Red-Letter Day for AusPost as Big Rivals Dog Deliveries
A general view of an Australia Post outlet in Sydney, Australia, on Oct. 28, 2020. Ryan Pierse/Getty Images
AAP
By AAP
Updated:
0:00

Posties are delivering billions of parcels and fewer letters, but Australia Post is determined to deliver for another 200-plus years.

A “two-speed” business resulted in AusPost declaring another annual loss on Aug. 30, as revenue from parcels continued to grow with more than 2.5 billion delivered each year, while letter deliveries fell to 1950s levels.

The loss of $88.5 million (US$60.2 million) for the 12 months to June 30 followed a $200.3 million (US$136.2 million) deficit a year earlier.

But chief executive Paul Graham said it was a “solid result” against stiff competition from large, well-funded foreign multi-nationals and other private operators.

“There’s an incredibly aggressive and competitive market out there—companies like Amazon are spending billions and billions of dollars to compete,” Graham told AAP.

Domestic parcel volumes increased by 1.8 percent, contributing to parcels revenue of $6.46 billion (US$4.4 billion), an increase of 3.3 percent.

“We’re holding our own,” Graham said, as the bottom line improves.

“We’ve been around for 215 years and we’ve got no other goal than being around for at least another 215 years,” he said.

Adding to the country’s largest electric delivery fleet of more than 5100 vehicles, AusPost this week plugged in 175 UBCO electric motorbikes.

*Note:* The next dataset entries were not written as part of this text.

Lemma shr_iter_inv m k :
  0 <= m -> shr_inv m k (Nat.iter k shr_1 (Build_shr_record m false false)).
Proof.
  intros Hm. induction k.
  - split; [exact Hm|]. exists 0. cbn [Nat.iter nat_rect shr_m shr_r shr_s].
    change (Z.of_nat 0) with 0. change (2 ^ (0 + 1)) with 2. change (2 ^ 0) with 1.
    repeat split; try lia.
  - cbn [Nat.iter nat_rect]. now apply shr_1_inv.
Qed.

Lemma shr_pos_spec (P : positive) (k : positive) :
  exists q r s sp,
    SpecFloat.iter_pos shr_1 k (Build_shr_record (Z.pos P) false false) = Build_shr_record q r s /\
    q = Z.pos P / 2 ^ Z.pos k /\
    0 <= sp < 2 ^ Z.pos k /\ s = negb (sp =? 0) /\
    2 * (Z.pos P mod 2 ^ Z.pos k) = (if r then 2 ^ Z.pos k else 0) + sp.
Proof.
  rewrite iter_pos_nat.
  destruct (shr_iter_inv (Z.pos P) (Pos.to_nat k)) as [Hq [sp [Hsp [Hs Hm]]]]; [lia|].
  destruct (Nat.iter _ _ _) as [q r s]. cbn [shr_m shr_r shr_s] in *.
  rewrite positive_nat_Z in *.
  exists q, r, s, sp. split; [reflexivity|].
  rewrite Z.pow_add_r in Hm by lia. change (2 ^ 1) with 2 in Hm.
  set (K := 2 ^ Z.pos k) in *.
  assert (0 < K) by (apply Z.pow_pos_nonneg; lia).
  clearbody K.
  assert (Hrem : 2 * (Z.pos P - K * q) = (if r then K else 0) + sp)
    by (destruct r; lia).
  assert (Hr : 0 <= Z.pos P - K * q < K) by (destruct r; lia).
  assert (Hqq : q = Z.pos P / K).
  { apply (Z.div_unique _ _ _ (Z.pos P - K * q)); lia. }
  split; [exact Hqq|]. split; [exact Hsp|]. split; [exact Hs|].
  assert (Hmod : Z.pos P mod K = Z.pos P - K * q).
  { symmetry. apply (Z.mod_unique _ _ q); lia. }
  rewrite Hmod. exact Hrem.
Qed.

Capable of reaching speeds of up to 80 km/h, the e-bikes will help electrify routes that were previously challenging for three-wheel electric delivery vehicles to access.

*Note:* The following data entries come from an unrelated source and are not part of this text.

(** C5. A response that is [ok], with a body whose [response] is the
    string [text]: the script removes the loading placeholder (one call of
    [remove], after which the placeholder is no longer in the transcript)
    and appends one entry, of class [response], whose markup is [text]
    with a [<br>] in place of every LINE FEED, that is, the lines of
    [text] (what LINE FEEDs separate in it) with a [<br>] between them.  For a submission made by a click
    on Send and answered before anything else happens, the transcript ends
    up with the query entry and then the response entry added. *)
Theorem success_swaps_placeholder_for_response (s : state) :
  reachable s ->
  (forall sub a props text s',
      find_activation sub (suspended s) = Some a ->
      awaiting a = AwaitJson true ->
      get_own (lit "response") props = Some (JStr text) ->
      step (JsonSettles sub (Some (JObj props))) s = Some s' ->
      messagesContainer s'
      = detach (loadingSpinner a) (messagesContainer s) ++ [responseDiv_of s text]
      /\ ~ In (loadingSpinner a) (messagesContainer s')
      /\ removals (loadingSpinner a) (log s')
         = S (removals (loadingSpinner a) (log s))
      /\ classList (responseDiv_of s text) = ["response"%string]
      /\ inner (responseDiv_of s text)
         = InnerHTML (join (lit "<br>") (lines text))
      /\ join [10%N] (lines text) = text)
  /\ (forall props text,
         trim (queryField s) <> [] ->
         get_own (lit "response") props = Some (JStr text) ->
         exists s1 s2 s',
           step SendClick s = Some s1
           /\ step (FetchSettles (next_activation s) (Some true)) s1 = Some s2
           /\ step (JsonSettles (next_activation s) (Some (JObj props))) s2
              = Some s'
           /\ messagesContainer s'
              = messagesContainer s
                ++ [queryDiv_of s (trim (queryField s));
                    mkElement (S (S (next_element s))) ["response"%string]
                      (InnerHTML (replace_newlines text))]).
Proof.
  intros Hr. pose proof (reachable_invariant s Hr) as [Hi Ho Hn He Ha Hsp].
  split.
  - intros sub a props text s' Hf Haw Hg.
    rewrite (step_JsonSettles sub _ s a true Hf Haw).
    intros Hs. apply Some_eq in Hs. subst s'.
    assert (response_markup (JObj props) = Some (replace_newlines text)) as Hm
        by (simpl; rewrite Hg; reflexivity).
    rewrite (after_json_success a _ _ _ Hm). simpl.
    split; [reflexivity|].
    split; [|split; [|split; [reflexivity|split; [|apply lines_split]]]].
    + intros Hin. apply in_app_or in Hin. destruct Hin as [Hin|[Hin|[]]].
      * exact (detach_gone _ _ Hin).
      * apply find_activation_In in Hf.
        pose proof (proj1 (Forall_forall _ _) Hsp _ Hf) as Huid.
        cbn [snd] in Huid. rewrite <- Hin in Huid. simpl in Huid. lia.
    + rewrite removals_app. simpl. rewrite Nat.eqb_refl. lia.
    + unfold responseDiv_of. simpl. rewrite replace_newlines_lines. reflexivity.
  - intros props text Hq Hg. apply is_empty_false in Hq.
    set (n := next_activation s).
    set (a1 := mkActivation FromClick (loadingSpinner_of s) AwaitFetch).
    set (a2 := mkActivation FromClick (loadingSpinner_of s) (AwaitJson true)).
    set (st1 := exec (sendQueryToServer FromClick (trim (queryField s))) s).
    set (st2 := with_suspended (suspended s ++ [(n, a2)]) st1).
    destruct (find_activation_fresh n a1 (suspended s) Ha) as [Hf1 Hd1].
    destruct (find_activation_fresh n a2 (suspended s) Ha) as [Hf2 Hd2].
    assert (st1 = mkState [] (messagesContainer s
                              ++ [queryDiv_of s (trim (queryField s));
                                  loadingSpinner_of s])
                     (mic_active s) (listening s) (inactivityTimer s)
                     (timeouts s) (clock s) (suspended s ++ [(n, a1)])
                     (S (S (next_element s))) (next_timeout s) (S n)
                     (log s ++ [AppendChild (queryDiv_of s (trim (queryField s)));
                                AppendChild (loadingSpinner_of s);
                                SetValue []; ScrollToBottom;
                                Fetch (request_of (trim (queryField s)))]))
      as Hst1 by apply sendQueryToServer_exec.
    exists st1, st2. eexists.
    split; [rewrite step_SendClick, Hq; reflexivity|].
    split.
    + rewrite (step_FetchSettles n (Some true) st1 a1);
        [|rewrite Hst1; exact Hf1|reflexivity].
      unfold st2. rewrite Hst1. cbn [suspended]. rewrite Hd1. reflexivity.
    + split.
      * apply (step_JsonSettles n _ st2 a2 true); [exact Hf2|reflexivity].
      * assert (response_markup (JObj props) = Some (replace_newlines text)) as Hm
            by (simpl; rewrite Hg; reflexivity).
        rewrite (after_json_success _ _ _ _ Hm).
        unfold st2. rewrite Hst1.
        cbn [messagesContainer with_suspended next_element loadingSpinner a2].
        replace (messagesContainer s ++ [queryDiv_of s (trim (queryField s));
                                         loadingSpinner_of s])
          with ((messagesContainer s ++ [queryDiv_of s (trim (queryField s))])
                ++ loadingSpinner_of s :: [])
          by (rewrite <- app_assoc; reflexivity).
        unfold loadingSpinner_of.
        rewrite detach_fresh.
        -- rewrite app_nil_r, <- app_assoc. reflexivity.
        -- bounded.
        -- constructor.
Qed.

“We also think it will help us with our dog bites, because the dogs do react to the sound of a motorbike—if they can’t hear it, maybe they won’t be curious and come out to see what’s going on,” Graham said.

With more than 80 percent of Australian households shopping online, he said the e-commerce business was expected to double in the next 10 years.

Baby boomers might be splurging but cash-strapped younger generations were looking for budget buys and comparing prices far more than when times were less stressful, he said.

But fewer customers are sending letters and visits to post offices continue to decline.

Parcels and services revenue rose to $7.42 billion (US$5 billion), while losses in the letters business were $361.8 million (US$246 million) as letter volumes fell 12.9 percent to 1.76 billion.

The average household now receives fewer than two stamped letters a week, which is expected to halve in the next five years.

Over-the-counter transactions have fallen by 4.9 percent and by more than a quarter (28.7 percent) since 2019.

Group revenue rose 1.8 percent to $9.13 billion (US$6.2 billion) and the cost of subsidising letter delivery under federal obligations was $447 million (US$303.9 million).

Graham said the government understood the critical role played by AusPost and more than 64,000 staff, especially in regional and remote communities, but there was no government funding for the “significant burden” of maintaining a universal letter price.

“We have a commitment to have 4000 post offices—2500 regional, rural and remote—and that’s why we were pleased with the government’s first phase of regulations that allowed us to deliver mail on alternate days and increase the price of a stamp,” he said.

But investing more in the growing parcel business was expected to be the best bet for sustaining deliveries for another 200 years.